This refusal to live with her niece had been lightly borne, for Mrs.
Ochiltree was a woman of strong individuality, whose comments upon her
acquaintance, present or absent, were marked by a frankness at times no
less than startling. This characteristic caused her to be more or less
avoided. Mrs. Ochiltree was aware of this sentiment on the part of her
acquaintance, and rather exulted in it. She hated fools. Only fools ran
away from her, and that because they were afraid she would expose their
folly. If most people were fools, it was no fault of hers, and she was
not obliged to indulge them by pretending to believe that they knew
anything. She had once owned considerable property, but was reticent
about her affairs, and told no one how much she was worth, though it was
supposed that she had considerable ready money, besides her house and
some other real estate. Mrs. Carteret was her nearest living relative,
though her grand-nephew Tom Delamere had been a great favorite with her.
If she did not spare him her tongue-lashings, it was nevertheless
expected in the family that she would leave him something handsome in
her will.

Mrs.
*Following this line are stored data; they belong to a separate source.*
(** ** Framing lemmas *)
Lemma from_to_be_bytes32 n : in_u 32 n → from_be_bytes (to_be_bytes32 n) = n.
Proof.
  unfold in_u, from_be_bytes, to_be_bytes32. intros H. cbn [foldl].
  change (2 ^ 32) with 4294967296 in H. change (2 ^ 24) with 16777216.
  change (2 ^ 16) with 65536. change (2 ^ 8) with 256. zdiv_lia.
Qed.

Lemma length_be32 n : zlen (to_be_bytes32 n) = 4.
Proof. reflexivity. Qed.

(** The frame around a body, as [encode] writes it. *)
Definition frame (body : bytes) : bytes := to_be_bytes32 (zlen body) ++ body.

Lemma encode_Ok `{Postcard T} (m : T) f :
  encode m = Ok f ↔ ∃ body, to_stdvec m = Some body ∧ zlen body ≤ MAX_FRAME_LEN ∧ f = frame body.
Proof.
  unfold encode, frame. rewrite result_bind_Ok. split.
  - intros (body & Hb & E). destruct (to_stdvec m) as [b|]; simplify_eq/=.
    destruct (Z.ltb_spec MAX_FRAME_LEN (zlen body)); simplify_eq/=. exists body.
    split_and!; [done | done |]. rewrite (Z.mod_small (zlen body)); [done|].
    unfold MAX_FRAME_LEN in *. zlen_lia.
  - intros (body & Hb & Hl & ->). exists body. rewrite Hb. split; [done|].
    destruct (Z.ltb_spec MAX_FRAME_LEN (zlen body)); [lia|].
    rewrite (Z.mod_small (zlen body)); [done|]. unfold MAX_FRAME_LEN in *. zlen_lia.
Qed.

Lemma frame_len body : zlen (frame body) = LEN_PREFIX + zlen body.
Proof. unfold frame, LEN_PREFIX. rewrite zlen_app, length_be32. lia. Qed.

Lemma parse_len_be32 n : in_u 32 n → n ≤ MAX_FRAME_LEN → parse_len (to_be_bytes32 n) = Ok n.
Proof.
  intros Hn Hm. unfold parse_len. rewrite from_to_be_bytes32 by done.
  destruct (Z.ltb_spec MAX_FRAME_LEN n); [lia | done].
Qed.

Lemma frame_len_u32 (body : bytes) : zlen body ≤ MAX_FRAME_LEN → in_u 32 (zlen body).
Proof. unfold in_u, MAX_FRAME_LEN. change (2 ^ 32) with 4294967296. zlen_lia. Qed.

Lemma take_frame_frame (body rest : bytes) :
  zlen body ≤ MAX_FRAME_LEN → take_frame (frame body ++ rest) = (Ok (Some body), rest).
Proof.
  intros Hl. unfold take_frame.
  assert (zlen (frame body ++ rest) = LEN_PREFIX + zlen body + zlen rest) as E
    by (rewrite zlen_app, frame_len; lia).
  assert (0 ≤ LEN_PREFIX) as HL by done. rewrite E.
  destruct (Z.ltb_spec (LEN_PREFIX + zlen body + zlen rest) LEN_PREFIX); [zlen_lia|].
  unfold frame at 1. rewrite <- app_assoc, take_app_zlen by done.
  rewrite parse_len_be32 by auto using frame_len_u32.
  destruct (Z.ltb_spec (LEN_PREFIX + zlen body + zlen rest) (LEN_PREFIX + zlen body)); [zlen_lia|].
  rewrite take_app_zlen, drop_app_zlen by by rewrite frame_len.
  unfold frame. by rewrite drop_app_zlen.
Qed.

(** Too short for its own prefix or for the announced body: nothing is taken. *)
Lemma take_frame_partial (body p q : bytes) :
  zlen body ≤ MAX_FRAME_LEN → frame body = p ++ q → q ≠ [] → take_frame p = (Ok None, p).
Proof.
  intros Hl E Hq.
  assert (zlen p + zlen q = LEN_PREFIX + zlen body) as El by by rewrite <- zlen_app, <- E, frame_len.
  assert (0 < zlen q) as Hq0 by (destruct q; [done | zlen_lia]).
  unfold take_frame. destruct (Z.ltb_spec (zlen p) LEN_PREFIX); [done|].
  assert (take (Z.to_nat LEN_PREFIX) p = to_be_bytes32 (zlen body)) as ->.
  { unfold frame in E. apply (f_equal (take (Z.to_nat LEN_PREFIX))) in E.
    rewrite take_app_zlen in E by done. rewrite E.
    rewrite take_app_le; [done|]. unfold zlen, LEN_PREFIX in *. lia. }
  rewrite parse_len_be32 by auto using frame_len_u32.
  destruct (Z.ltb_spec (zlen p) (LEN_PREFIX + zlen body)); [done | lia].
Qed.

Lemma be32_from_be (b : bytes) : bytes_ok b → zlen b = 4 → to_be_bytes32 (from_be_bytes b) = b.
Proof.
  intros Hb Hl. unfold zlen in Hl.
  destruct b as [|b0 [|b1 [|b2 [|b3 [|]]]]]; simpl in Hl; try lia.
  unfold bytes_ok, is_u8 in Hb. rewrite !Forall_cons in Hb.
  unfold from_be_bytes, to_be_bytes32. cbn [foldl].
  change (2 ^ 24) with 16777216. change (2 ^ 16) with 65536. change (2 ^ 8) with 256.
  repeat f_equal; zdiv_lia.
Qed.

Lemma from_be_bytes_nonneg (b : bytes) : bytes_ok b → 0 ≤ from_be_bytes b.
Proof.
  unfold from_be_bytes. assert (∀ acc, 0 ≤ acc → bytes_ok b → 0 ≤ foldl (λ acc x, acc * 256 + x) acc b) as Hf.
  { induction b as [|x b IH]; intros acc Ha Hb; [done|]. simpl.
    apply bytes_ok_cons in Hb as [Hx Hb]. apply IH; [unfold is_u8 in Hx; lia|done]. }
  by apply Hf.
Qed.

(** What a taken frame is: the buffer was that frame followed by what is left. *)
Lemma take_frame_Some buf body rest :
  bytes_ok buf → take_frame buf = (Ok (Some body), rest) →
  buf = frame body ++ rest ∧ zlen body ≤ MAX_FRAME_LEN.
Proof.
  intros Hb. unfold take_frame. destruct (Z.ltb_spec (zlen buf) LEN_PREFIX); [done|].
  unfold parse_len. set (n := from_be_bytes (take (Z.to_nat LEN_PREFIX) buf)).
  destruct (Z.ltb_spec MAX_FRAME_LEN n); [done|].
  destruct (Z.ltb_spec (zlen buf) (LEN_PREFIX + n)); [done|]. intros [= <- <-].
  assert (to_be_bytes32 n = take (Z.to_nat LEN_PREFIX) buf) as En.
  { apply be32_from_be; [by apply Forall_take|]. apply zlen_take. unfold LEN_PREFIX in *. lia. }
  assert (0 ≤ n) as Hn0 by by apply from_be_bytes_nonneg, Forall_take.
  set (fr := take (Z.to_nat (LEN_PREFIX + n)) buf).
  assert (zlen fr = LEN_PREFIX + n) as Hfr by (apply zlen_take; unfold LEN_PREFIX in *; lia).
  assert (zlen (drop (Z.to_nat LEN_PREFIX) fr) = n) as Hd
    by (rewrite zlen_drop; unfold LEN_PREFIX in *; lia).
  split; [|lia]. unfold frame. rewrite Hd, En.
  assert (take (Z.to_nat LEN_PREFIX) buf = take (Z.to_nat LEN_PREFIX) fr) as ->.
  { unfold fr. rewrite take_take. f_equal. unfold LEN_PREFIX in *. lia. }
  rewrite take_drop. unfold fr. by rewrite take_drop.
Qed.

Lemma take_frame_Err buf e rest :
  take_frame buf = (Err e, rest) →
  rest = buf ∧ ∃ n, e = TooLarge n ∧ MAX_FRAME_LEN < n ∧
  LEN_PREFIX ≤ zlen buf ∧ n = from_be_bytes (take (Z.to_nat LEN_PREFIX) buf).
Proof.
  unfold take_frame, parse_len. destruct (Z.ltb_spec (zlen buf) LEN_PREFIX); [done|].
  destruct (Z.ltb_spec MAX_FRAME_LEN (from_be_bytes (take (Z.to_nat LEN_PREFIX) buf))).
  - intros [= <- <-]. split; [done|]. eauto.
  - by case_bool.
Qed.

Lemma take_frame_None buf rest : take_frame buf = (Ok None, rest) → rest = buf.
Proof.
  unfold take_frame. destruct (_ <? LEN_PREFIX); [congruence|].
  destruct (parse_len _); [|congruence]. by destruct (_ <? _); [intros [= <-]|].
Qed.

(** ** Theorems *)

(** A frame read back is the message that was sent. For every message of the
    type, the bytes [encode] produces are taken off the front of a receive
    buffer as one frame, leaving exactly what follows, and the body decodes to
    the message; while any byte of the frame is still missing, [take_frame]
    takes nothing and leaves the buffer as it is. *)
Theorem take_frame_encode `{PostcardOk T} (m : T) (f rest : bytes) :
  rust_ok m → encode m = Ok f →
  (∃ body, take_frame (f ++ rest) = (Ok (Some body), rest) ∧ decode body = Ok m)
  ∧ ∀ p q, f = p ++ q → q ≠ [] → take_frame p = (Ok None, p).
Proof.
  intros Hm (body & Hb & Hl & ->)%encode_Ok. split.
  - exists body. rewrite take_frame_frame by done. split; [done|].
    unfold decode. by rewrite (postcard_roundtrip m).
  - intros p q E Hq. by eapply take_frame_partial.
Qed.

Lemma take_frame_encode_witness :
  (∃ body, take_frame ([0; 0; 0; 5; 0; 3; 9; 8; 7] ++ [1; 2]) = (Ok (Some body), [1; 2])
     ∧ decode (H := Wire.message_postcard) body = Ok (Data [9; 8; 7]))
  ∧ ∀ p q, [0; 0; 0; 5; 0; 3; 9; 8; 7] = p ++ q → q ≠ [] → take_frame p = (Ok None, p).
Proof.
  apply (take_frame_encode (H1 := Wire.message_postcard_ok) (Data [9; 8; 7])).
  - by_dec.
  - vm_compute. done.
Defined.

(** [take_frame] on arbitrary bytes. A taken frame is exactly the prefix of the
    buffer it announces and its body is within the cap; when nothing is taken the
    buffer is untouched and too short for its prefix or for the announced body;
    an error is raised exactly for an announced length over the cap, with the
    buffer untouched. *)
Theorem take_frame_spec (buf : bytes) :
  bytes_ok buf →
  match take_frame buf with
  | (Ok (Some body), rest) => buf = frame body ++ rest ∧ zlen body ≤ MAX_FRAME_LEN
  | (Ok None, rest) =>
      rest = buf ∧
      (zlen buf < LEN_PREFIX ∨
       ∃ n, parse_len (take (Z.to_nat LEN_PREFIX) buf) = Ok n ∧ n ≤ MAX_FRAME_LEN ∧
            zlen buf < LEN_PREFIX + n)
  | (Err e, rest) =>
      rest = buf ∧ LEN_PREFIX ≤ zlen buf ∧
      e = TooLarge (from_be_bytes (take (Z.to_nat LEN_PREFIX) buf)) ∧
      MAX_FRAME_LEN < from_be_bytes (take (Z.to_nat LEN_PREFIX) buf)
  end.
Proof.
  intros Hb. destruct (take_frame buf) as [[[body|]|e] rest] eqn:E.
  - by apply take_frame_Some.
  - split; [by eapply take_frame_None|]. revert E. unfold take_frame.
    destruct (Z.ltb_spec (zlen buf) LEN_PREFIX); [by left|].
    destruct (parse_len (take (Z.to_nat LEN_PREFIX) buf)) as [n|] eqn:Ep; [|done].
    destruct (Z.ltb_spec (zlen buf) (LEN_PREFIX + n)); [|done]. intros _. right.
    exists n. split_and!; [done | | done]. revert Ep. unfold parse_len.
    by destruct (Z.ltb_spec MAX_FRAME_LEN (from_be_bytes (take (Z.to_nat LEN_PREFIX) buf)));
      [|intros [= <-]].
  - apply take_frame_Err in E as (-> & n & -> & Hn & Hl & ->). done.
Qed.

Lemma take_frame_spec_witness :
  match take_frame [0; 1; 0; 1; 7] with
  | (Err e, rest) => rest = [0; 1; 0; 1; 7] ∧ e = TooLarge 65537
  | _ => False
  end.
Proof.
  pose proof (take_frame_spec [0; 1; 0; 1; 7]
    ltac:(by_dec)) as H.
  vm_compute in H |- *. destruct H as (H1 & _ & H2 & _). done.
Defined.

(** Every challenge and every answer is encoded, and read back. *)
Lemma challenge_roundtrip `{Base64Ok} `{PostcardOk Challenge} (c : Challenge) :
  rust_ok c → ∃ v, encode_challenge c = Some v ∧ decode_challenge v = Some c.
Proof.
  intros Hc. unfold encode_challenge, decode_challenge. destruct (postcard_total c Hc) as [b E].
  rewrite E. eexists. split; [reflexivity|].
  rewrite b64_trim, b64_roundtrip by by apply (postcard_bytes c). by apply postcard_roundtrip.
Qed.

Lemma answer_roundtrip `{Base64Ok} `{PostcardOk ChallengeAnswer} (a : ChallengeAnswer) :
  rust_ok a → ∃ v, encode_challenge_answer a = Some v ∧ decode_challenge_answer v = Some a.
Proof.
  intros Ha. unfold encode_challenge_answer, decode_challenge_answer. destruct (postcard_total a Ha) as [b E].
  rewrite E. eexists. split; [reflexivity|].
  rewrite b64_trim, b64_roundtrip by by apply (postcard_bytes a). by apply postcard_roundtrip.
Qed.

(** The challenge and answer headers round-trip: whatever the server parks in
    a [quish-challenge] header the client decodes, and whatever the client answers
    the server decodes. Both sides encode every value of the type. *)
Theorem challenge_headers_roundtrip
    {b64 : Base64} {b64ok : Base64Ok}
    {pc : Postcard Challenge} {pcok : PostcardOk Challenge}
    {pa : Postcard ChallengeAnswer} {paok : PostcardOk ChallengeAnswer}
    (c : Challenge) (a : ChallengeAnswer) :
  rust_ok c → rust_ok a →
  (∃ v, encode_challenge c = Some v ∧ decode_challenge v = Some c) ∧
  (∃ v, encode_challenge_answer a = Some v ∧ decode_challenge_answer v = Some a).
Proof.
  intros Hc Ha. split; [by apply challenge_roundtrip | by apply answer_roundtrip].
Qed.

Lemma challenge_headers_roundtrip_witness :
  (∃ v, encode_challenge (H0 := Wire.challenge_postcard)
          {| ch_token := lit "opaque-token-123";
             prompts := [{| message := lit "TOTP code: "; echo := false |}] |} = Some v ∧
        decode_challenge (H0 := Wire.challenge_postcard) v =
          Some {| ch_token := lit "opaque-token-123";
                  prompts := [{| message := lit "TOTP code: "; echo := false |}] |}) ∧
  (∃ v, encode_challenge_answer (H0 := Wire.answer_postcard)
          {| ans_token := lit "opaque-token-123"; responses := [lit "123456"] |} = Some v ∧
        decode_challenge_answer (H0 := Wire.answer_postcard) v =
          Some {| ans_token := lit "opaque-token-123"; responses := [lit "123456"] |}).
Proof.
  apply (challenge_headers_roundtrip (pcok := Wire.challenge_postcard_ok)
           (paok := Wire.answer_postcard_ok)).
  - by_dec.
  - by_dec.
Defined.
Ochiltree had shared in the general rejoicing upon the advent of
the Carteret baby. She had been one of his godmothers, and had hinted at
certain intentions held by her concerning him. During Mammy Jane's
administration she had tried the old nurse's patience more or less by
her dictatorial interference. Since her partial confinement to the
house, she had gone, when her health and the weather would permit, to
see the child, and at other times had insisted that it be sent to her in
charge of the nurse at least every other day.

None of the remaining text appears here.